● MATERIAL FOR THE TASK

'''

(** * Receipt processor: field validation and point calculation

    A shallow embedding of [app.py]: the pydantic models [Item] and
    [Receipt] with their field validators, and [calculate_points].

    Python values are modelled as follows.
    - [str] is a list of Unicode code points.
    - Exceptions are explicit: a computation returns [Ok v] or [Raise e].
    - [float] is IEEE 754 binary64, through [SpecFloat] with precision 53
      and maximal exponent 1024; every operation is correctly rounded to
      nearest, ties to even, as CPython's are.
    - The Unicode character database is a parameter [U : ucd]; whitespace,
      which CPython hard-codes, is defined here. *)

From Stdlib Require Import ZArith List Bool Lia String Ascii Permutation.
From Stdlib Require Import Floats.SpecFloat.
Import ListNotations.
Local Open Scope Z_scope.

(** ** Exceptions *)

(** Where a pydantic validation error points: a field name or a list index. *)
Inductive loc_item : Type :=
| Field (name : string)
| Index (i : nat).

(** The pydantic error kinds the two models can produce. *)
Inductive error_type : Type :=
| missing
| string_type
| list_type
| model_type
| value_error (msg : string).

Record error_details : Type := mk_error {
  loc : list loc_item;
  type_ : error_type
}.

Inductive exn : Type :=
| ValueError (msg : string)
| OverflowError
| ZeroDivisionError
| ValidationError (errors : list error_details).

Inductive result (A : Type) : Type :=
| Ok (a : A)
| Raise (e : exn).

Arguments Ok {A} a.
Arguments Raise {A} e.

Definition bind {A B : Type} (m : result A) (k : A -> result B) : result B :=
  match m with
  | Ok a => k a
  | Raise e => Raise e
  end.

Notation "x <- m ;; k" := (bind m (fun x => k))
  (at level 61, m at next level, right associativity).
Notation "' pat <- m ;; k" := (bind m (fun pat => k))
  (at level 61, pat pattern, m at next level, right associativity).

(** [try: m except Exception as err: handler err] *)
Definition try_except {A : Type} (m : result A) (handler : exn -> result A)
  : result A :=
  match m with
  | Ok a => Ok a
  | Raise e => handler e
  end.

(** ** Strings *)

Definition char : Type := Z.
Definition pystr : Type := list char.

Definition chr (a : ascii) : char := Z.of_N (N_of_ascii a).

(** An ASCII literal as a Python string. *)
Definition str (s : string) : pystr := map chr (list_ascii_of_string s).
Arguments str s%_string.

(** [str.isspace] on one character, the set regular expressions use for
    [\s] and [str.strip] removes: CPython's [_PyUnicode_IsWhitespace]. *)
Definition isspace (c : char) : bool :=
  ((9 <=? c) && (c <=? 13)) || ((28 <=? c) && (c <=? 32))
  || (c =? 133) || (c =? 160) || (c =? 5760)
  || ((8192 <=? c) && (c <=? 8202))
  || (c =? 8232) || (c =? 8233) || (c =? 8239) || (c =? 8287)
  || (c =? 12288).

(** Removal of the leading characters that satisfy [p], and of those at
    both ends. *)
Fixpoint lstrip_with (p : char -> bool) (s : pystr) : pystr :=
  match s with
  | [] => []
  | c :: s' => if p c then lstrip_with p s' else s
  end.

Definition strip_with (p : char -> bool) (s : pystr) : pystr :=
  rev (lstrip_with p (rev (lstrip_with p s))).

(** [s.strip()] *)
Definition strip (s : pystr) : pystr := strip_with isspace s.

(** The whitespace [int] and [float] skip around a literal: CPython maps
    the whitespace above ASCII to a space first, and then skips the
    whitespace of C's [isspace], of which 28 to 31 are not. *)
Definition isspace_numeric (c : char) : bool :=
  if c <? 128 then ((9 <=? c) && (c <=? 13)) || (c =? 32) else isspace c.

Fixpoint startswith (s prefix : pystr) : bool :=
  match prefix, s with
  | [], _ => true
  | _ :: _, [] => false
  | p :: prefix', c :: s' => (p =? c) && startswith s' prefix'
  end.

(** [s.endswith(suffix)] *)
Definition endswith (s suffix : pystr) : bool :=
  startswith (rev s) (rev suffix).

(** ** The Unicode character database

    [isalnum] is [str.isalnum] on one character; [decimal c] is the value
    of [c] when it is a decimal digit (category Nd), the characters [\d]
    matches and [int] and [float] read.  The three laws hold of the real
    database: a decimal digit has a value below ten, on ASCII the
    decimal digits are exactly [0-9], and no whitespace character is a
    decimal digit. *)
Record ucd : Type := mk_ucd {
  isalnum : char -> bool;
  decimal : char -> option nat;
  decimal_digit : forall c d, decimal c = Some d -> (d < 10)%nat;
  decimal_ascii : forall c, 0 <= c < 128 ->
    decimal c =
    if (48 <=? c) && (c <=? 57) then Some (Z.to_nat (c - 48)) else None;
  decimal_space : forall c, isspace c = true -> decimal c = None
}.

Definition isdecimal (U : ucd) (c : char) : bool :=
  match decimal U c with
  | Some _ => true
  | None => false
  end.

(** The database cut down to ASCII: letters and digits are alphanumeric,
    [0-9] are the decimal digits.  It agrees with CPython on every code
    point below 128 and serves to evaluate ASCII examples. *)
Definition ascii_isalnum (c : char) : bool :=
  ((48 <=? c) && (c <=? 57)) || ((65 <=? c) && (c <=? 90))
  || ((97 <=? c) && (c <=? 122)).

Definition ascii_decimal (c : char) : option nat :=
  if (0 <=? c) && (c <? 128) then
    if (48 <=? c) && (c <=? 57) then Some (Z.to_nat (c - 48)) else None
  else None.

Definition ascii_ucd : ucd.
Proof.
  refine (mk_ucd ascii_isalnum ascii_decimal _ _ _).
  - intros c d. unfold ascii_decimal.
    destruct ((0 <=? c) && (c <? 128)); [|discriminate].
    destruct ((48 <=? c) && (c <=? 57)) eqn:Hd; [|discriminate].
    apply andb_true_iff in Hd. destruct Hd as [H1 H2].
    apply Z.leb_le in H1. apply Z.leb_le in H2.
    intros H. injection H as <-. lia.
  - intros c Hc. unfold ascii_decimal.
    replace ((0 <=? c) && (c <? 128)) with true; [reflexivity|].
    symmetry. apply andb_true_iff. split; [apply Z.leb_le | apply Z.ltb_lt]; lia.
  - intros c Hc. unfold ascii_decimal.
    destruct ((0 <=? c) && (c <? 128)); [|reflexivity].
    destruct ((48 <=? c) && (c <=? 57)) eqn:Hd; [|reflexivity].
    apply andb_true_iff in Hd. destruct Hd as [H1 H2].
    apply Z.leb_le in H1. apply Z.leb_le in H2.
    unfold isspace in Hc.
    repeat (apply orb_true_iff in Hc; destruct Hc as [Hc|Hc]);
      repeat (apply andb_true_iff in Hc; destruct Hc as [? Hc]);
      repeat match goal with
             | H : (_ <=? _) = true |- _ => apply Z.leb_le in H
             | H : (_ =? _) = true |- _ => apply Z.eqb_eq in H
             end; lia.
Defined.

(** ** Regular expressions

    The fragment of [re] the validators use: anchors, literal characters,
    and a character set repeated one or more times or exactly [n] times.
    Matching is Python's with no flags: [^] holds at position 0 only and
    [$] holds at the end of the string or just before a newline that ends
    the string. *)

Inductive cclass : Type :=
| ClsDigit            (* \d *)
| ClsWord             (* \w *)
| ClsSpace            (* \s *)
| ClsChar (c : char). (* the character itself *)

Inductive token : Type :=
| Bol                               (* ^ *)
| Eol                               (* $ *)
| Lit (c : char)                    (* an escaped or plain literal *)
| Plus (set : list cclass)          (* [set]+ *)
| Rep (n : nat) (set : list cclass) (* [set]{n} *).

Definition regex : Type := list token.

Definition in_cclass (U : ucd) (k : cclass) (c : char) : bool :=
  match k with
  | ClsDigit => isdecimal U c
  | ClsWord => isalnum U c || (c =? chr "_")
  | ClsSpace => isspace c
  | ClsChar d => c =? d
  end.

Definition in_set (U : ucd) (set : list cclass) (c : char) : bool :=
  existsb (fun k => in_cclass U k c) set.

Definition at_eol (s : pystr) : bool :=
  match s with
  | [] => true
  | [c] => c =? 10
  | _ => false
  end.

(** Whether [re] matches starting at position [pos], where [s] is what is
    left of the subject.  Every way of splitting the subject is tried, as
    a backtracking matcher does. *)
Fixpoint match_here (U : ucd) (re : regex) (pos : nat) (s : pystr)
  {struct re} : bool :=
  match re with
  | [] => true
  | Bol :: re' => Nat.eqb pos 0 && match_here U re' pos s
  | Eol :: re' => at_eol s && match_here U re' pos s
  | Lit c :: re' =>
      match s with
      | [] => false
      | d :: s' => (c =? d) && match_here U re' (S pos) s'
      end
  | Plus set :: re' =>
      (fix plus (pos : nat) (s : pystr) {struct s} : bool :=
         match s with
         | [] => false
         | c :: s' =>
             in_set U set c
             && (plus (S pos) s' || match_here U re' (S pos) s')
         end) pos s
  | Rep n set :: re' =>
      (fix rep (n : nat) (pos : nat) (s : pystr) {struct n} : bool :=
         match n with
         | O => match_here U re' pos s
         | S n' =>
             match s with
             | [] => false
             | c :: s' => in_set U set c && rep n' (S pos) s'
             end
         end) n pos s
  end.

(** [re.match(re, s)] is not [None]. *)
Definition re_match (U : ucd) (re : regex) (s : pystr) : bool :=
  match_here U re 0%nat s.

(** [r"^\d+\.\d{2}$"] *)
Definition price_re : regex :=
  [Bol; Plus [ClsDigit]; Lit (chr "."); Rep 2 [ClsDigit]; Eol].

(** [r"^[\w\s\-&]+$"] *)
Definition retailer_re : regex :=
  [Bol; Plus [ClsWord; ClsSpace; ClsChar (chr "-"); ClsChar (chr "&")]; Eol].

(** [r"^\d{4}-\d{2}-\d{2}$"] *)
Definition date_re : regex :=
  [Bol; Rep 4 [ClsDigit]; Lit (chr "-"); Rep 2 [ClsDigit]; Lit (chr "-");
   Rep 2 [ClsDigit]; Eol].

(** [r"^\d{2}:\d{2}$"] *)
Definition time_re : regex :=
  [Bol; Rep 2 [ClsDigit]; Lit (chr ":"); Rep 2 [ClsDigit]; Eol].

(** ** Floating point

    Python's [float] is binary64. *)

Definition prec : Z := 53.
Definition emax : Z := 1024.

(** The binary64 number nearest to [n / d], ties to even, with sign [neg]. *)
Definition round_ratio (neg : bool) (n d : positive) : spec_float :=
  let '(q, e, l) := SFdiv_core_binary prec emax (Zpos n) 0 (Zpos d) 0 in
  binary_round_aux prec emax neg q e l.

(** The binary64 number nearest to [n / 10 ^ k]. *)
Definition float_of_decimal (neg : bool) (n : Z) (k : nat) : spec_float :=
  match n with
  | Zpos p => round_ratio neg p (Z.to_pos (10 ^ Z.of_nat k))
  | _ => S754_zero neg
  end.

Definition split_sign (s : pystr) : bool * pystr :=
  match s with
  | [] => (false, [])
  | c :: s' =>
      if c =? chr "-" then (true, s')
      else if c =? chr "+" then (false, s')
      else (false, s)
  end.

(** The decimal digits [s] starts with, and what follows them. *)
Fixpoint span_digits (U : ucd) (s : pystr) : list nat * pystr :=
  match s with
  | [] => ([], [])
  | c :: s' =>
      match decimal U c with
      | Some d => let '(ds, rest) := span_digits U s' in (d :: ds, rest)
      | None => ([], s)
      end
  end.

Definition digits_value (ds : list nat) : Z :=
  fold_left (fun acc d => 10 * acc + Z.of_nat d) ds 0.

(** [float(s)] on the literals of the form [sign? digits? (. digits?)?]
    with at least one digit, surrounded by optional whitespace.  CPython
    converts a decimal literal to the nearest binary64 number.  The other
    forms [float] accepts (an exponent, underscores between digits, [inf]
    and [nan]) are left out: no validated field has them, and on them this
    model raises. *)
Definition py_float (U : ucd) (s : pystr) : result spec_float :=
  let '(neg, body) := split_sign (strip_with isspace_numeric s) in
  let '(ip, rest) := span_digits U body in
  let '(fp, rest') :=
    match rest with
    | c :: t => if c =? chr "." then span_digits U t else ([], rest)
    | [] => ([], [])
    end in
  match ip ++ fp, rest' with
  | _ :: _, [] =>
      Ok (float_of_decimal neg (digits_value (ip ++ fp)) (List.length fp))
  | _, _ => Raise (ValueError "could not convert string to float")
  end.

(** [x * y] on floats. *)
Definition float_mul (x y : spec_float) : spec_float := SFmul prec emax x y.

(** The literals [0.2] and [0.25]. *)
Definition lit_0_2 : spec_float := S754_finite false 7205759403792794 (-55).
Definition lit_0_25 : spec_float := S754_finite false 4503599627370496 (-54).

(** C's [fmod]: the remainder of the division truncated towards zero,
    which is exact. *)
Definition fmod (x y : spec_float) : spec_float :=
  match x, y with
  | S754_nan, _ | _, S754_nan => S754_nan
  | S754_infinity _, _ => S754_nan
  | _, S754_zero _ => S754_nan
  | S754_zero _, _ => x
  | S754_finite _ _ _, S754_infinity _ => x
  | S754_finite sx mx ex, S754_finite _ my ey =>
      let e := Z.min ex ey in
      let r := (Zpos mx * 2 ^ (ex - e)) mod (Zpos my * 2 ^ (ey - e)) in
      binary_normalize prec emax (cond_Zopp sx r) e sx
  end.

Definition float_zero : spec_float := S754_zero false.

(** [x % y] on floats, CPython's [float_rem]: the result takes the sign of
    the divisor. *)
Definition float_rem (vx wx : spec_float) : result spec_float :=
  match wx with
  | S754_zero _ => Raise ZeroDivisionError
  | _ =>
      let m := fmod vx wx in
      if SFeqb m float_zero then
        Ok (S754_zero (SFltb wx float_zero))
      else if xorb (SFltb wx float_zero) (SFltb m float_zero) then
        Ok (SFadd prec emax m wx)
      else Ok m
  end.

(** [x == 0] for a float [x]. *)
Definition float_is_zero (x : spec_float) : bool := SFeqb x float_zero.

(** The integer nearest to [m * 2 ^ e], ties to even. *)
Definition round_half_even (m e : Z) : Z :=
  if 0 <=? e then m * 2 ^ e
  else
    let d := 2 ^ (- e) in
    let q := m / d in
    match 2 * (m mod d) ?= d with
    | Lt => q
    | Gt => q + 1
    | Eq => if Z.even q then q else q + 1
    end.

'''

● WORK TO BE COMPLETED
For the records above, state how many lines contain "that", and nothing more.

● TASK ANSWER
2